Lymphoma

Introduction

Lymphoma is a form of cancer that afflicts the lymphatic system. The lymphatic system consists of a network of ducts and organs, which provides immunity for the body and helps in ridding it of infections and toxic substances. Organs like the spleen and lymph nodes produce fluid called lymph, and when an abnormal production of lymph occurs, it may accumulate in certain areas, hence compromising the natural defense mechanism of the body. This can lead to lymphoma.

Lymphoma can be present both in humans and animals. Lymphoma is a type of cancer that originates in the lymphocytes (a type of white blood cells in the vertebrate immune system).

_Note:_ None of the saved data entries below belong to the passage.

(** As far as the statements of the script go (printing and the imports
    are taken not to fail), every run ends in one of five ways, whatever
    the conversion [int] does: the usage exit, [ValueError] for the count,
    the error of [PlyData.read], [KeyError] for the vertex element, or
    normally with the listing. The two indexings of [sys.argv] are
    guarded by the length tests, so [IndexError] does not occur. *)
Theorem inspector_ends_in_five_ways fs (argv : list string) :
  (length argv < 2
   ∧ main int fs argv start = Raised (SystemExit 1) (World [Usage] []))
  ∨ ∃ (prog filename : string) (args : list string),
      argv = prog :: filename :: args
      ∧ ((∃ (arg : string) (rest : list string),
            args = arg :: rest ∧ int arg = None
            ∧ main int fs argv start = Raised ValueError (World [] []))
         ∨ ∃ N : Z,
             requests int args N
             ∧ ((∃ e : RE,
                   fs filename = inr e
                   ∧ main int fs argv start
                     = Raised (ReadError e)
                         (World [Reading filename] [filename]))
                ∨ (∃ ply : gmap string (element V D),
                     fs filename = inl ply ∧ ply !! "vertex" = None
                     ∧ main int fs argv start
                       = Raised KeyError
                           (World [Reading filename; VertexDataTypeHeading]
                              [filename]))
                ∨ (∃ (ply : gmap string (element V D)) vertex,
                     fs filename = inl ply ∧ ply !! "vertex" = Some vertex
                     ∧ main int fs argv start
                       = Done tt (listing filename vertex N)))).
Proof.
  destruct argv as [|prog [|filename args]].
  - left. split; [cbn; lia|]. reflexivity.
  - left. split; [cbn; lia|]. reflexivity.
  - right. exists prog, filename, args. split; [done|].
    assert (∀ N, requests int args N ->
              (∃ e : RE,
                   fs filename = inr e
                   ∧ main int fs (prog :: filename :: args) start
                     = Raised (ReadError e)
                         (World [Reading filename] [filename]))
                ∨ (∃ ply : gmap string (element V D),
                     fs filename = inl ply ∧ ply !! "vertex" = None
                     ∧ main int fs (prog :: filename :: args) start
                       = Raised KeyError
                           (World [Reading filename; VertexDataTypeHeading]
                              [filename]))
                ∨ (∃ (ply : gmap string (element V D)) vertex,
                     fs filename = inl ply ∧ ply !! "vertex" = Some vertex
                     ∧ main int fs (prog :: filename :: args) start
                       = Done tt (listing filename vertex N))) as Hread.
    { intros N Hargs.
      destruct (fs filename) as [ply|e] eqn:Hfs.
      - destruct (ply !! "vertex") as [vertex|] eqn:Hvertex.
        + right. right. exists ply, vertex.
          split; [done|]. split; [done|].
          by apply (main_lists int fs prog filename args ply).
        + right. left. exists ply. split; [done|]. split; [done|].
          rewrite (main_reads fs prog filename args N Hargs).
          unfold bind at 1, PlyData_read. rewrite Hfs.
          unfold bind at 1, print at 1. cbn [stdout opened app].
          unfold bind at 1, getitem. by rewrite Hvertex.
      - left. exists e. split; [done|].
        rewrite (main_reads fs prog filename args N Hargs).
        unfold bind at 1, PlyData_read. by rewrite Hfs. }
    destruct args as [|arg rest].
    + right. exists 5%Z. split; [done|]. by apply Hread.
    + destruct (int arg) as [N|] eqn:Hint.
      * right. exists N. split; [done|]. by apply Hread.
      * left. exists arg, rest. split; [done|]. split; [done|].
        unfold main, start.
        unfold bind at 1. rewrite bool_decide_eq_false_2 by (cbn; lia).
        unfold ret at 1. unfold bind at 1.
        cbn [index lookup list_lookup or_raise].
        unfold ret at 1. unfold bind at 1.
        rewrite bool_decide_eq_true_2 by (cbn; lia).
        unfold bind at 1. cbn [index lookup list_lookup or_raise].
        unfold ret at 1. by rewrite Hint.
Qed.

End Script.

Lemma read_error_ends_run_witness :
  main PyInt.int one_file ["plyreaed.py"; "none.ply"] start
  = Raised (ReadError "No such file or directory")
      (World [Reading "none.ply"] ["none.ply"])
  ∧ exit_status (main PyInt.int one_file ["plyreaed.py"; "none.ply"] start) = Some 1%Z.
Proof.
  apply (read_error_ends_run PyInt.int one_file "plyreaed.py" "none.ply" [] 5).
  - reflexivity.
  - reflexivity.
Defined.

Lemma missing_vertex_element_raises_key_error_witness :
  main PyInt.int (λ _, inl ∅ : gmap string (element nat nat) + unit)
    ["plyreaed.py"; "faces.ply"; "3"] start
  = Raised KeyError
      (World [Reading "faces.ply"; VertexDataTypeHeading] ["faces.ply"])
  ∧ exit_status
      (main PyInt.int (λ _, inl ∅ : gmap string (element nat nat) + unit)
         ["plyreaed.py"; "faces.ply"; "3"] start)
    = Some 1%Z.
Proof.
  apply (missing_vertex_element_raises_key_error PyInt.int _ _ _ ["3"] 3 ∅).
  - reflexivity.
  - reflexivity.
  - apply lookup_empty.
Defined.

Lemma negative_count_drops_last_vertices_witness :
  ∃ w,
    main PyInt.int one_file ["plyreaed.py"; "ten.ply"; "-3"] start = Done tt w
    ∧ vertex_lines (stdout w)
      = take (length (data ten) - Z.to_nat (- -3)) (data ten).
Proof.
  apply (negative_count_drops_last_vertices PyInt.int one_file "plyreaed.py" "ten.ply"
           ["-3"] {["vertex" := ten]} ten (-3)).
  - reflexivity.
  - lia.
  - reflexivity.
  - reflexivity.
Defined.

End InspectorEdges.
(** So does a server that answers the first attempt with such a 200: [None]
    after a single call. *)
Example null_body_returns_none :
  send_to_nodejs Sample.answers_null (PyStr "x") 3 (@world0 nat)
  = (inr PyNone,
     {| posts := 1;
        trace := [EvNotify (PyStr "x"); EvPost url (PyStr "x") 5] |}).
Proof. reflexivity. Qed.

(** The caller of the notifier cannot tell the two apart either: the handler
    reports a 200 whose body is [null] as it reports a server out of reach. *)
Example null_body_reported_as_no_response :
  fst (sample_gallery_handler Sample.answers_null (Sample.upload [Byte.x07])
         world0)
  = fst (sample_gallery_handler Sample.unreachable (Sample.upload [Byte.x07])
           world0).
Proof. reflexivity. Qed.

(** A 200 is not always final either: when [response.json()] raises a
    [RequestException] the attempt is retried like a network failure. *)
Example undecodable_200_is_retried :
  send_to_nodejs Sample.answers_html (PyStr "x") 3 (@world0 nat)
  = (inr PyNone,
     {| posts := 3;
        trace := [EvNotify (PyStr "x");
                  EvPost url (PyStr "x") 5; EvSleep 1;
                  EvPost url (PyStr "x") 5; EvSleep 1;
                  EvPost url (PyStr "x") 5] |}).
Proof. reflexivity. Qed.

(** Instances of C3: face 7 matches alice at 70%, face 8 at 60%; face 9
    matches nobody. *)
Lemma confidence_threshold_gate_witness :
  notifier_calls
    (trace (snd (sample_gallery_handler Sample.answers_200
                   (Sample.upload [Byte.x09; Byte.x07; Byte.x08]) world0)))
  = 1
  /\ notifier_calls
       (trace (snd (sample_gallery_handler Sample.answers_200
                      (Sample.upload [Byte.x09; Byte.x08; Byte.x07]) world0)))
     = 0
  /\ fst (sample_gallery_handler Sample.answers_200
            (Sample.upload [Byte.x09; Byte.x08; Byte.x07]) world0)
     = inr {| status := 200;
              body := PyDict
                [("status", PyStr "success");
                 ("message",
                  PyStr "Match found but confidence too low (60.00%)");
                 ("name", PyStr "alice");
                 ("confidence", PyStr "60.00%");
                 ("node_status",
                  PyStr "Data not sent due to low confidence")] |}.
Proof.
  split.
  - apply (proj1 (confidence_threshold_gate
                    Sample.image nat Sample.answers_200
                    Sample.load_image_file Sample.face_encodings
                    Sample.face_dist Sample.gallery_encodings
                    Sample.gallery_names
                    (Sample.upload [Byte.x09; Byte.x07; Byte.x08])
                    [9] 7 [8] "alice" (confidence_of Sample.face_dist 1 7)
                    world0
                    (sample_upload_detected Byte.x09 [Byte.x07; Byte.x08])
                    sample_no_match_9 eq_refl)).
    reflexivity.
  - apply (proj2 (confidence_threshold_gate
                    Sample.image nat Sample.answers_200
                    Sample.load_image_file Sample.face_encodings
                    Sample.face_dist Sample.gallery_encodings
                    Sample.gallery_names
                    (Sample.upload [Byte.x09; Byte.x08; Byte.x07])
                    [9] 8 [7] "alice" (confidence_of Sample.face_dist 1 8)
                    world0
                    (sample_upload_detected Byte.x09 [Byte.x08; Byte.x07])
                    sample_no_match_9 eq_refl)).
    reflexivity.
Defined.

Lymphoma is a complex disease. Just as the cancer represents many different diseases, lymphoma also represents many different diseases or a combination of diseases. As stated earlier, lymphoma is a disease that causes damage to the cells, which have a role to play in the immune system of the body, and especially affects cells involved in the lymphatic system of the body. As in all other types of cancer these cells are affected according to the stage of the cancer and hence the condition of the patient will be dependent on the stage of the cancer affecting the cells.

Lymphoma Causes

How many people are diagnosed with this disease per year? As of 2007, there are about 71,000 new cases of lymphoma in the United States alone. Every year, an estimated 19,000 deaths are related to lymphoma. The most common cause of death for this condition is non-Hodgkin lymphoma, followed by Hodgkin lymphoma. These two conditions can be differentiated via microscopic observation of lymph cells.

The exact and perfect causes of the lymphoma are unknown and the affects that are caused by the factors proposed are still vague. Some factors however, have been thought to be behind the development of the lymphoma and it is said that the presence of these factors may lead to the increased risk of developing lymphoma. It is still unclear what role they play in the actual development of lymphoma. These factors may include the following:

• Age
• Infections; getting infected with different viruses, for instance, HIV etc. may cause the development of lymphoma
• Medical conditions that compromise the immune system
• Exposure to toxic chemicals
• Genetic: family history of lymphoma

There are persons who are more susceptible to lymphoma than others. Data from the American Cancer Association explains that persons who are candidates for organ transplants are possible victims of lymphoma. Because they take immune suppressants to avoid organ rejection, this affects the lymphatic system. Lymphoma can also be caused by viral agents, as well as determined to be hereditary. Occupational hazards like chemical exposure, solvents, pesticides, herbicides, benzene, are also contributive to the condition. People with other existing autoimmune diseases, such as HIV are at risk for lymphoma as well.

Lymphoma Symptoms

The symptoms of lymphoma may vary from patient to patient. But they will show up in the form of painless swelling on the lymph nodes, such as in the neck (tonsils), under an arm or in the groin. As discussed before lymphoma is a disease which affects the cells in the lymph and thus starts dwelling in the lymph. Since it is a disease of the immune system, as person becomes infected or sick more easily than usual. Often, recovery time is too long. Symptoms of lymphoma may include the following:

• Fevers
• Chills
• Unexplained weight loss
• Night sweats
• Lack of energy
• Itching

These symptoms are nonspecific which means that these can be caused by any number of conditions, other than the cancer. This is a big hindrance in the detection of lymphoma because without any specific symptoms it is not easy to understand the root of the problem because all of the above-discussed things can be caused by many other reasons, which may not be life threatening at all.

Lymphoma Treatment

If any of the above symptoms are recurrent in a patient, he or she should be brought to an oncologist for examination. Treatment of lymphoma depends on the position of the infection and the stage of the disease. Other factors such as the age and prior treatment of lymphoma are also included in the decision making process for the treatment of the lymphoma. The common treatments used to battle lymphoma are similar to that of other forms of cancer. Radiation, chemotherapy, and biological therapy help increase the survival rates of patients with lymphoma and other cancer types. Drugs like Campath and Rituxan have been known to be effective. Sometimes, radiation therapy is coupled with chemotherapy for better results. Some side effects of chemotherapy have been known to occur in many patients. The rate of survival of patients with lymphoma varies depending on when it is detected, and when treatments are first administered. If lymphoma is diagnosed and treated promptly and efficiently then it is more likely to be cured.